(* ===== verification/KeyPages.v ===== *)
(** * Changing key pages and account authorities: [internal/chain/update_key_page.go],
      [update_key.go], [update_account_auth.go]

    The operations on a page and on an authority list; the handlers that load the
    accounts and store the result are in Executors. *)

From stdpp Require Import sorting.
From S2P Require Import Prelude SortUtil Url UrlProofs Accounts AccountsProofs.
Local Open Scope Z_scope.
Import Url.

(** [errors.Format(StatusUnknownError, "...: %w", err)]: the code of the cause. *)
Definition wrapf {A} (m : res A) (msg : string) : res A :=
  match m with Err e => Err (mkError (err_status e) (msg ++ ": " ++ err_msg e)) | _ => m end.

Lemma wrapf_Ok {A} (m : res A) msg x : wrapf m msg = Ok x <-> m = Ok x.
Proof. by destruct m. Qed.

(** ** Authorities *)

Definition verifyIsNotPage (auth : AccountAuth) (account : URL) : res unit :=
  match ParseKeyPageUrl account with
  | None => Ok tt
  | Some (book, _) =>
      let! e := GetAuthority book auth in
      match e with
      | None => Ok tt
      | Some _ => errors_new StatusBadRequest "a key page is not a valid authority"
      end
  end.

Inductive AccountAuthOperation :=
  | EnableAccountAuthOperation (Authority : option URL)
  | DisableAccountAuthOperation (Authority : option URL)
  | AddAccountAuthorityOperation (Authority : option URL)
  | RemoveAccountAuthorityOperation (Authority : option URL).

Definition set_disabled (b : bool) (i : Z) (a : AccountAuth) : AccountAuth :=
  mkAuth (alter (fun e => mkAuthority (auth_Url e) b) (Z.to_nat i) (Authorities a)).

(** One iteration of the loop of [UpdateAccountAuth.Validate]; [exists_] is whether
    the batch holds the account, [account] the URL of the principal. *)
Definition authOperation (exists_ : URL -> bool) (account : URL) (op : AccountAuthOperation)
    (auth : AccountAuth) : res AccountAuth :=
  let missing := errors_new StatusBadRequest "authority URL is missing" in
  match op with
  | EnableAccountAuthOperation None | DisableAccountAuthOperation None
  | AddAccountAuthorityOperation None | RemoveAccountAuthorityOperation None => missing
  | EnableAccountAuthOperation (Some u) =>
      let! e := GetAuthority u auth in
      match e with
      | None => errorf "not an authority"
      | Some i => Ok (set_disabled false i auth)
      end
  | DisableAccountAuthOperation (Some u) =>
      let! e := GetAuthority u auth in
      match e with
      | None => errorf "not an authority"
      | Some i => Ok (set_disabled true i auth)
      end
  | AddAccountAuthorityOperation (Some u) =>
      if LocalTo account u && negb (exists_ u) then errors_new StatusNotFound "account not found"
      else
        let! _ := wrapf (verifyIsNotPage auth u) "invalid authority" in
        let! (auth, new) := AddAuthority u auth in
        if negb new then errorf "duplicate authority" else Ok auth
  | RemoveAccountAuthorityOperation (Some u) =>
      let! (auth, removed) := RemoveAuthority u auth in
      if negb removed then errorf "no such authority"
      else if zlen (Authorities auth) =? 0 then
        errors_new StatusBadRequest "removing the last authority from an account is not allowed"
      else Ok auth
  end.

Fixpoint authOperations (exists_ : URL -> bool) (account : URL) (ops : list AccountAuthOperation)
    (auth : AccountAuth) : res AccountAuth :=
  match ops with
  | [] => Ok auth
  | op :: ops => let! auth := authOperation exists_ account op auth in authOperations exists_ account ops auth
  end.

(** ** Key pages *)

Definition TransactionTypeUpdateKeyPage : Z := 15.
Definition TransactionTypeUpdateAccountAuth : Z := 21.

Definition AllowedTransactionBit (typ : Z) : option Z :=
  if typ =? TransactionTypeUpdateKeyPage then Some 1
  else if typ =? TransactionTypeUpdateAccountAuth then Some 2
  else None.

Inductive KeyPageOperation :=
  | AddKeyOperation (Entry : KeySpecParams)
  | RemoveKeyOperation (Entry : KeySpecParams)
  | UpdateKeyOperation (OldEntry NewEntry : KeySpecParams)
  | SetThresholdKeyPageOperation (Threshold : Z)
  | UpdateAllowedKeyPageOperation (Allow Deny : list Z).

(** The index of the entry; [None] is not found. *)
Definition findKeyPageEntry (search : KeySpecParams) (page : KeyPage) : res (option Z) :=
  let! r := if 0 <? zlen (KeyHash search) then EntryByKeyHash (KeyHash search) page else Ok None in
  match r, kp_Delegate search with
  | Some i, _ => Ok (Some i)
  | None, Some d => Ok (EntryByDelegate d page)
  | None, None => Ok None
  end.

(** The checks of a delegate that an added and a changed entry share. *)
Definition check_delegate (page : KeyPage) (book : AccountAuth) (delegate : option URL) : res unit :=
  match delegate with
  | None => Ok tt
  | Some d =>
      if ParentOf d (kpg_Url page) then errorf "self-delegation is not allowed"
      else wrapf (verifyIsNotPage book d) "invalid delegate"
  end.

Definition updateKey (page : KeyPage) (book : AccountAuth) (old new : KeySpecParams)
    (preserveDelegate : bool) : res KeyPage :=
  if IsEmpty new then errorf "cannot add an empty entry"
  else
    let! _ := check_delegate page book (kp_Delegate new) in
    let! oldPos := findKeyPageEntry old page in
    match oldPos with
    | None => errorf "entry to be updated not found on the key page"
    | Some oldPos =>
        let! newPos := findKeyPageEntry new page in
        if bool_decide (is_Some newPos) && negb (bool_decide (newPos = Some oldPos)) then
          errorf "cannot have duplicate entries on key page"
        else
          let! entry := index (Keys page) oldPos in
          let d := if bool_decide (is_Some (kp_Delegate new)) || negb preserveDelegate
                   then kp_Delegate new else Delegate entry in
          let entry := mkKeySpec (KeyHash new) (ks_LastUsedOn entry) d in
          let page := set_Keys (<[Z.to_nat oldPos := entry]> (Keys page)) page in
          let! page := RemoveKeySpecAt oldPos page in
          AddKeySpec entry page
    end.

Fixpoint allow_all (f : Z -> Z -> Z) (txns : list Z) (v : Z) : res Z :=
  match txns with
  | [] => Ok v
  | txn :: txns =>
      match AllowedTransactionBit txn with
      | None => errorf "transaction type cannot be (dis)allowed"
      | Some bit => allow_all f txns (f bit v)
      end
  end.

Definition executeOperation (page : KeyPage) (book : AccountAuth) (op : KeyPageOperation) : res KeyPage :=
  match op with
  | AddKeyOperation entry =>
      if IsEmpty entry then errorf "cannot add an empty entry"
      else
        let! _ := check_delegate page book (kp_Delegate entry) in
        let! found := findKeyPageEntry entry page in
        match found with
        | Some _ => errorf "cannot have duplicate entries on key page"
        | None => AddKeySpec (mkKeySpec (KeyHash entry) 0 (kp_Delegate entry)) page
        end
  | RemoveKeyOperation entry =>
      let! found := findKeyPageEntry entry page in
      match found with
      | None => errorf "entry to be removed not found on the key page"
      | Some index =>
          match ParseKeyPageUrl (kpg_Url page) with
          | None => errors_new StatusInternalError "principal is not a key page"
          | Some (_, pageIndex) =>
              if (zlen (Keys page) =? 1) && (pageIndex =? 1) then
                errorf "cannot delete last key of the highest priority page of a key book"
              else
                let! page := RemoveKeySpecAt index page in
                if u64 (zlen (Keys page)) <? AcceptThreshold page
                then Ok (set_AcceptThreshold (u64 (zlen (Keys page))) page)
                else Ok page
          end
      end
  | UpdateKeyOperation old new => updateKey page book old new false
  | SetThresholdKeyPageOperation m => SetThreshold m page
  | UpdateAllowedKeyPageOperation allow deny =>
      let! v := allow_all Allowed_Clear allow (default 0 (TransactionBlacklist page)) in
      let! v := allow_all Allowed_Set deny v in
      Ok (set_Blacklist (if v =? 0 then None else Some v) page)
  end.

Fixpoint executeOperations (page : KeyPage) (book : AccountAuth) (ops : list KeyPageOperation) : res KeyPage :=
  match ops with
  | [] => Ok page
  | op :: ops => let! page := executeOperation page book op in executeOperations page book ops
  end.

Definition didUpdateKeyPage (page : KeyPage) : KeyPage :=
  mkKeyPage (kpg_Url page) (kpg_CreditBalance page) (AcceptThreshold page) (u64 (Version page + 1))
    ((fun k => mkKeySpec (PublicKeyHash k) 0 (Delegate k)) <$> Keys page) (TransactionBlacklist page).

(** ** Two ways to lose the intent of a key page *)

Definition demo_page_url : URL := mkURL [] (str "bar.acme") (str "/book/1") [] [].
Definition foreign_page : URL := mkURL [] (str "foo.acme") (str "/book/1") [] [].
Definition foreign_book : URL := mkURL [] (str "foo.acme") (str "/book") [] [].
Definition demo_page (keys : list KeySpec) (m : Z) : KeyPage := mkKeyPage demo_page_url 0 m 1 keys None.
Definition key_hash (b : byte) : bytes := replicate 32 b.

(** A delegate that is itself a key page is looked up as its book, so the
    duplicate check of [updateKey] misses it: changing a key entry into that
    delegate overwrites the entry already there, and the page is left with one key
    and a threshold of two. *)
Theorem updateKey_loses_entry :
  let page := demo_page [mkKeySpec [] 0 (Some foreign_page); mkKeySpec (key_hash Byte.x01) 0 None] 2 in
  executeOperation page (mkAuth [])
    (UpdateKeyOperation (mkParams (key_hash Byte.x01) None) (mkParams [] (Some foreign_page)))
  = Ok (demo_page [mkKeySpec [] 0 (Some foreign_page)] 2).
Proof. vm_compute. reflexivity. Qed.

(** The duplicate check of [updateKey] stops at the first match, by key hash:
    giving an entry a delegate that another entry already has is accepted when the
    key hash stays the same, although adding that delegate is refused as a
    duplicate. *)
Theorem updateKey_duplicates_delegate :
  let keys := [mkKeySpec [] 0 (Some foreign_book); mkKeySpec (key_hash Byte.x01) 0 None] in
  executeOperation (demo_page keys 1) (mkAuth [])
    (UpdateKeyOperation (mkParams (key_hash Byte.x01) None)
       (mkParams (key_hash Byte.x01) (Some foreign_book)))
  = Ok (demo_page [mkKeySpec [] 0 (Some foreign_book);
                   mkKeySpec (key_hash Byte.x01) 0 (Some foreign_book)] 1) /\
  executeOperation (demo_page keys 1) (mkAuth [])
    (AddKeyOperation (mkParams (key_hash Byte.x02) (Some foreign_book)))
  = errorf "cannot have duplicate entries on key page".
Proof. split; vm_compute; reflexivity. Qed.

- [Activity] Only the lines above starting with the one with "RemoveKeyOperation (Entry : KeySpecParams)" and going through the one with "if IsEmpty new" are to be copied, word for word and with both ends kept.

- [Answer to the exercise]
  | RemoveKeyOperation (Entry : KeySpecParams)
  | UpdateKeyOperation (OldEntry NewEntry : KeySpecParams)
  | SetThresholdKeyPageOperation (Threshold : Z)
  | UpdateAllowedKeyPageOperation (Allow Deny : list Z).

(** The index of the entry; [None] is not found. *)
Definition findKeyPageEntry (search : KeySpecParams) (page : KeyPage) : res (option Z) :=
  let! r := if 0 <? zlen (KeyHash search) then EntryByKeyHash (KeyHash search) page else Ok None in
  match r, kp_Delegate search with
  | Some i, _ => Ok (Some i)
  | None, Some d => Ok (EntryByDelegate d page)
  | None, None => Ok None
  end.

(** The checks of a delegate that an added and a changed entry share. *)
Definition check_delegate (page : KeyPage) (book : AccountAuth) (delegate : option URL) : res unit :=
  match delegate with
  | None => Ok tt
  | Some d =>
      if ParentOf d (kpg_Url page) then errorf "self-delegation is not allowed"
      else wrapf (verifyIsNotPage book d) "invalid delegate"
  end.

Definition updateKey (page : KeyPage) (book : AccountAuth) (old new : KeySpecParams)
    (preserveDelegate : bool) : res KeyPage :=
  if IsEmpty new then errorf "cannot add an empty entry"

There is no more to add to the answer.